[Dataset entries]
[Start of Attachment]

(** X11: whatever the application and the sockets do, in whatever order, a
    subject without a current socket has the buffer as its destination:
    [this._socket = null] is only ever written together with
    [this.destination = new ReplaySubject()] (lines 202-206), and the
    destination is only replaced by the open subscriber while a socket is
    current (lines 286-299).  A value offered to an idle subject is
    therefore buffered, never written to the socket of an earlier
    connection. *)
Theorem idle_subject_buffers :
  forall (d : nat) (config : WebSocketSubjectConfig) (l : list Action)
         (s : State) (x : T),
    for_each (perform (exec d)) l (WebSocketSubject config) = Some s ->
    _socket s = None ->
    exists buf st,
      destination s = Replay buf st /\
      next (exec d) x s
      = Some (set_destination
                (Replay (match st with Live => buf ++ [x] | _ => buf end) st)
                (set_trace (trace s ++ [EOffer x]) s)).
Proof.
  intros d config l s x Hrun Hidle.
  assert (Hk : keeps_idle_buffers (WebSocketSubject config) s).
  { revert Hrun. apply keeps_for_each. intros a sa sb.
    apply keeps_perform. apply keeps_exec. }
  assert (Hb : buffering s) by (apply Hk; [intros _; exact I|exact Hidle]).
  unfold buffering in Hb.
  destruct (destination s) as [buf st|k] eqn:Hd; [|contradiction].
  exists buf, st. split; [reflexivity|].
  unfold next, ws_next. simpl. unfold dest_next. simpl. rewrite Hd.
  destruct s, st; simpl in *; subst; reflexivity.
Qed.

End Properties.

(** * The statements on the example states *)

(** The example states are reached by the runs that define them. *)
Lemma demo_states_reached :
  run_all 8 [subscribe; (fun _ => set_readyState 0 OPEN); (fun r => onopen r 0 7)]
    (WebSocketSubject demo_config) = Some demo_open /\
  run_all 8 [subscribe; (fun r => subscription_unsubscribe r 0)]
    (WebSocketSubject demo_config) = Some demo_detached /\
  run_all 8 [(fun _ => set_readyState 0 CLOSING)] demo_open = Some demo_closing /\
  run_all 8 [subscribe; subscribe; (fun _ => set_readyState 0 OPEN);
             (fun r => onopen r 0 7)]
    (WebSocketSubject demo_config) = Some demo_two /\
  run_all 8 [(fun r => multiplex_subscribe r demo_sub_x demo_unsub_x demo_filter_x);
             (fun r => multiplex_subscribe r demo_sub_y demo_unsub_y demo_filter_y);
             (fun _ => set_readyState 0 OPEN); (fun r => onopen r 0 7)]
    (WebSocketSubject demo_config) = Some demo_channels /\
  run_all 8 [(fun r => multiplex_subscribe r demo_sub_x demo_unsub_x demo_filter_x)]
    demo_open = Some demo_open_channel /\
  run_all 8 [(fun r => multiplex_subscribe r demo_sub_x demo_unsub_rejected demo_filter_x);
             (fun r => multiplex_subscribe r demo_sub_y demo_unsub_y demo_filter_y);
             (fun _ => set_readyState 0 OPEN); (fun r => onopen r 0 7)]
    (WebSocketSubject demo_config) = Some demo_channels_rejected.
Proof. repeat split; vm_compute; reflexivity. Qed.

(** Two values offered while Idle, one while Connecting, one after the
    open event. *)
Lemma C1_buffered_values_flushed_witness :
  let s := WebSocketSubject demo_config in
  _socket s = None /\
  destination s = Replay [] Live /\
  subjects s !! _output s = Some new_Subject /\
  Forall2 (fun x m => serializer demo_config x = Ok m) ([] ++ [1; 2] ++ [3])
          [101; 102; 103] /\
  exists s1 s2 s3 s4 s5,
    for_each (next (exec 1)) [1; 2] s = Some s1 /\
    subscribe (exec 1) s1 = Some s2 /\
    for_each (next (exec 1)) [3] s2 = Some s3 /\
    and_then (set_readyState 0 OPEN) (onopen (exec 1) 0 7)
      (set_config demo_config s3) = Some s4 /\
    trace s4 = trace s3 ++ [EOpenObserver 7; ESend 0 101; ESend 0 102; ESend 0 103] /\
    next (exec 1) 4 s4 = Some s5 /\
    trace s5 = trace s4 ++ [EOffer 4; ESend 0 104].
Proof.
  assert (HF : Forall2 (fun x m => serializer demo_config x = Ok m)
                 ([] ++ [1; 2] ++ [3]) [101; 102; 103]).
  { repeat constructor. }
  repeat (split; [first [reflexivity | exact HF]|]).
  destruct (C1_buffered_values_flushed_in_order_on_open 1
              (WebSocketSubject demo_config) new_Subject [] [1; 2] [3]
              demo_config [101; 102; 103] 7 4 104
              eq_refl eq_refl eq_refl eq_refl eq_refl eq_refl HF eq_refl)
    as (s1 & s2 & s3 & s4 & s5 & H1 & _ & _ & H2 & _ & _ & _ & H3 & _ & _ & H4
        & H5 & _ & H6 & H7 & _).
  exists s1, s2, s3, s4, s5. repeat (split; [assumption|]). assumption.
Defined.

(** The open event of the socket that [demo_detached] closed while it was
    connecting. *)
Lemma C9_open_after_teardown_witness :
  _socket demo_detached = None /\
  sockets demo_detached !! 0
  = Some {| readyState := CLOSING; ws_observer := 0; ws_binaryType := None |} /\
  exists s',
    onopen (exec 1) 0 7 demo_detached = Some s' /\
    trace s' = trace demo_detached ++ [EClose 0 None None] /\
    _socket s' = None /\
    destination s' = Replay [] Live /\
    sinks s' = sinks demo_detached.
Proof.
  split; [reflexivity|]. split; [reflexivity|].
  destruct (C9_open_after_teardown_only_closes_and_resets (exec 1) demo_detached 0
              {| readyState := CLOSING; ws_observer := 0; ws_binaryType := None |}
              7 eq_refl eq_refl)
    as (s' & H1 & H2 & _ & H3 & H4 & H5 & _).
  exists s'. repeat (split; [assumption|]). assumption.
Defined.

[End of Attachment]

## WHAT TO PRODUCE
Count every line in the entries above where the word "that" appears; respond with the number alone.

## EXERCISE OUTPUT
2